** Material for the task follows **

(** ** The media context *)

(** What a JSON codec of contexts owes: reading back what was written. *)
Class ContextCodecLaws `{ContextCodec} := {
  unmarshal_marshal c p : marshalContext c = Ok p -> unmarshalContext p = Ok c /\ p <> "" }.

Section contexts.
Context `{ContextCodecLaws}.

Lemma cacheField_swp ctx key payload stage s (Q : unit -> store -> Prop) :
  stage <> "" ->
  (forall s', st_db s' = st_db s -> (st_faults s <= st_faults s')%nat ->
     (cached s' key "context" = Some payload \/ cached s' key "context" = None
      \/ (cached s' key "context" = cached s key "context" /\ (st_faults s + 2 <= st_faults s')%nat)) ->
     Q tt s') ->
  swp cp_service (cacheField ctx key "context" payload stage) s Q.
Proof.
  intros Hst HQ. unfold cacheField. apply String.eqb_neq in Hst. rewrite Hst.
  assert (forall s0, cached (set_fields s0 key [("context", payload); ("stage", stage)]) key "context" = Some payload) as Hset2.
  { intros s0. unfold cached. rewrite hash_set. simpl. rewrite lookup_insert_ne by done. apply lookup_insert_eq. }
  assert (forall s0, cached (del_fields s0 key ["context"; "stage"]) key "context" = None) as Hdel.
  { intros s0. unfold cached, hash, del_fields. simpl. rewrite lookup_insert_eq, lookup_delete_ne by done.
    apply lookup_delete_eq. }
  cbn [swp cp_service]. intros x s1 [[-> ->]|(e & s0 & -> & Hin & ->)]; [apply HQ; auto|].
  assert (st_db s0 = st_db s /\ st_faults s0 = st_faults s
    /\ (cached s0 key "context" = Some payload \/ cached s0 key "context" = cached s key "context")) as (Hd & Hf & Hc).
  { simpl in Hin. rewrite !elem_of_cons, elem_of_nil in Hin.
    destruct Hin as [->|[->|[->|[->|[]]]]]; (split; [done|]); (split; [done|]); [auto|auto| |].
    - right. apply set_fields_nil.
    - left. apply cached_set1. }
  cbn [swp cp_service]. intros x s2 [[-> ->]|(e2 & s3 & -> & Hin2 & ->)].
  - apply HQ; simpl; [done|lia|]. right; left. apply Hdel.
  - rewrite !elem_of_cons, elem_of_nil in Hin2. destruct Hin2 as [->|[->|[]]]; (apply HQ; simpl; [done|lia|]).
    + rewrite !cached_fault. destruct Hc as [Hc|Hc]; [auto|]. right; right. split; [done|lia].
    + right; left. apply Hdel.
Qed.

Lemma LoadContext_total ctx id : wp (LoadContext ctx id) (fun _ _ => True).
Proof. unfold LoadContext, loadContextDB, cacheField. by wp_go. Qed.

(** Loading when the row holds [p] and the cache is coherent with it. *)
Lemma LoadContext_swp ctx id s p c :
  decodeContext p = Ok c -> p <> "" ->
  db_payload s id "media:context" = Some p ->
  coherent s (mediaKey id) "context" (Some p) ->
  swp cp_service (LoadContext ctx id) s (fun r _ => forall o, r = Ok o -> o = Some c).
Proof.
  intros Hdec Hp Hrow Hco. unfold LoadContext.
  assert (forall s1, st_db s1 = st_db s ->
    swp cp_service (loadContextDB ctx id) s1 (fun r _ => forall o, r = Ok o -> o = Some c)) as HDB.
  { intros s1 Hdb. unfold loadContextDB. cbn [swp cp_service]. intros x s2 [[-> ->]|(e & -> & ->)]; [|done].
    unfold db_payload in Hrow. rewrite <- Hdb in Hrow. destruct (st_db s1 !! (id, "media:context")) as [[v p']|]; [|done].
    subst p'. rewrite Hdec. cbn [swp]. intros y s3 _. apply swp_bind.
    eapply swp_mono; [apply (swp_invariant cp_service (fun _ => True)); [done|unfold cacheField; by wp_go|done]|].
    intros [] s4 _. cbn [swp]. by intros o [= <-]. }
  cbn [swp cp_service]. intros x s1 [[-> ->]|(e & -> & ->)].
  - destruct Hco as [Hco|Hco]; rewrite Hco; [by apply HDB|].
    rewrite (proj2 (String.eqb_neq p "")), Hdec by done. cbn [swp]. by intros o [= <-].
  - cbn [swp cp_service]. intros y s2 [[-> ->]|(e' & s3 & -> & Hin & ->)]; [by apply HDB|].
    rewrite !elem_of_cons, elem_of_nil in Hin. destruct Hin as [->|[->|[]]]; by apply HDB.
Qed.

(** A video context survives one fault. Save a context in normal form and load it back, with MySQL
    and Redis failing as they like: if the save reported success and at most one call failed on the
    way, whatever the load returns is that context, without the goal it was built for. *)
Theorem context_roundtrip (ctx : Context) (id : Z) (vc : VideoContext) (s : store) :
  is_blank (vc_Source vc) = false -> Forall segment_ok (vc_Segments vc) ->
  swp cp_service (_ ←? SaveContext ctx id vc; LoadContext ctx id) s (fun r s' =>
    forall o, r = Ok o -> (st_faults s' <= st_faults s + 1)%nat ->
    o = Some (mkContext (vc_Source vc) "" (vc_Segments vc))).
Proof.
  intros Hsrc Hsegs. set (c := mkContext (vc_Source vc) "" (vc_Segments vc)).
  unfold bind_ok. apply swp_bind. unfold SaveContext. fold c.
  destruct (marshalContext c) as [p|e] eqn:Em; [|done]. destruct (unmarshal_marshal _ _ Em) as [Hu Hp].
  assert (decodeContext p = Ok c) as Hdec.
  { unfold decodeContext. rewrite Hu. unfold Normalize.
    change (vc_Segments c) with (vc_Segments vc). rewrite (normalize_segments_id _ Hsegs).
    apply (NewVideoContext_id c). by repeat split. }
  cbn [swp cp_service]. intros x s1 [[-> ->]|(e & s0 & -> & Hin & ->)]; [|done].
  apply swp_bind, cacheField_swp; [done|]. intros s2 Hdb Hf Hc. cbn [swp st_faults set_row] in *.
  destruct (decide (st_faults s2 <= st_faults s + 1)%nat) as [Hle|Hgt].
  - eapply swp_mono; [apply (LoadContext_swp ctx id s2 p c Hdec Hp)|].
    + unfold db_payload. rewrite Hdb. simpl. rewrite lookup_insert_ne, lookup_insert_eq by done. done.
    + unfold coherent. destruct Hc as [Hc|[Hc|[_ Hc]]]; [auto|auto|lia].
    + intros r s3 Hr o -> _. by apply Hr.
  - assert (swp cp_service (LoadContext ctx id) s2 (fun _ s3 => (st_faults s2 <= st_faults s3)%nat)) as Hm
      by (apply swp_invariant; [intros; by eapply cp_service_faults|apply LoadContext_total|done]).
    eapply swp_mono; [exact Hm|]. cbv beta. intros r s3 Hf2 o _ Hle. lia.
Qed.

End contexts.

(** A codec with that law: the context is not encoded at all but looked up. *)
#[local] Instance oneContextCodec : ContextCodec := {
  marshalContext c := if decide (vc_Source c = "http://minio/media/a.mp4" /\ vc_UserGoal c = "" /\ vc_Segments c = [])
                      then Ok "{}" else Err (OtherErr "unsupported" None None);
  unmarshalContext p := Ok (mkContext "http://minio/media/a.mp4" "" []) }.

#[local] Instance oneContextLaws : ContextCodecLaws.
Proof.
  split. intros [src goal segs] p. cbn [marshalContext unmarshalContext oneContextCodec vc_Source vc_UserGoal vc_Segments].
  destruct (decide _) as [(-> & -> & ->)|]; [|done]. by intros [= <-].
Qed.

Lemma context_roundtrip_witness :
  let vc := mkContext "http://minio/media/a.mp4" "summary" [] in
  is_blank (vc_Source vc) = false
  /\ swp cp_service (_ ←? SaveContext Background 7 vc; LoadContext Background 7) (mkStore ∅ ∅ 0) (fun r s' =>
       forall o, r = Ok o -> (st_faults s' <= 0 + 1)%nat -> o = Some (mkContext (vc_Source vc) "" (vc_Segments vc))).
Proof.
  intros vc. split; [vm_compute; reflexivity|].
  apply (context_roundtrip Background 7 vc (mkStore ∅ ∅ 0)); [vm_compute; reflexivity|constructor].
Defined.
(* ===== verification/CheckpointsRepo.v ===== *)
(** * The checkpoints in the database (CheckpointsRepo of internal/repo/repo.go) *)

From S2P Require Import Prelude GoStrings Proc Errors Model GoContext Collation Gorm Repo.

Local Open Scope string_scope.
Local Open Scope list_scope.
Local Open Scope Z_scope.

(** The query of [FindPayload] and [FindStage], up to its column. *)
Definition keyed (mediaID : Z) (key : string) (q : stmt) : stmt :=
  q |> Where "media_id" (VInt mediaID) |> Where "checkpoint_key" (VStr key) |> Limit 1.

Definition FindPayload (ctx : Context) (mediaID : Z) (key : string) : proc DbE (res (option string)) :=
  rows ←? call (Find ctx Checkpoints (keyed mediaID key (db |> Select ["payload"])));
  match rows with
  | [] => Ret (Ok None)
  | r :: _ => Ret (Ok (ac_Payload r))
  end.

Definition FindStage (ctx : Context) (mediaID : Z) (key : string) : proc DbE (res (option string)) :=
  rows ←? call (Find ctx Checkpoints (keyed mediaID key (db |> Select ["stage"])));
  match rows with
  | [] => Ret (Ok None)
  | r :: _ => Ret (Ok (Some (ac_Stage r)))
  end.

Definition upsertClause : list (string * expr) :=
  [("stage", VALUES "stage"); ("payload", VALUES "payload"); ("updated_at", CURRENT_TIMESTAMP)].

Definition upsert (ctx : Context) (mediaID : Z) (key stage : string) (payload : option string) : proc DbE (res unit) :=
  let row := mkAgentCheckpoint mediaID key stage payload zero_time in
  Do (Gorm.Create ctx Checkpoints (db |> Omit ["updated_at"] |> OnConflict upsertClause) row) (fun r => Ret (onlyError r)).

Definition Upsert (ctx : Context) (mediaID : Z) (key stage : string) (payload : option string) : proc DbE (res unit) :=
  upsert ctx mediaID key stage payload.

(** [db.Transaction(fn)]: an error of [fn] rolls back and is returned, otherwise the commit decides. *)
Definition Transaction (ctx : Context) (fn : proc DbE (res unit)) : proc DbE (res unit) :=
  _ ←? call (Begin ctx);
  bind fn (fun r =>
  match r with
  | Err e => Do Rollback (fun _ => Ret (Err e))
  | Ok _ => call Commit
  end).

Definition UpsertPair (ctx : Context) (mediaID : Z) (key stageKey stage payload : string) : proc DbE (res unit) :=
  Transaction ctx (
    _ ←? upsert ctx mediaID key stage (Some payload);
    upsert ctx mediaID stageKey stage None).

** End of Material for the task **

*Problem statement*
Take the line with "bind fn (fun r =>" and all lines after it through the end of the records, and write them out exactly; include nothing else.

*Output below*
  bind fn (fun r =>
  match r with
  | Err e => Do Rollback (fun _ => Ret (Err e))
  | Ok _ => call Commit
  end).

Definition UpsertPair (ctx : Context) (mediaID : Z) (key stageKey stage payload : string) : proc DbE (res unit) :=
  Transaction ctx (
    _ ←? upsert ctx mediaID key stage (Some payload);
    upsert ctx mediaID stageKey stage None).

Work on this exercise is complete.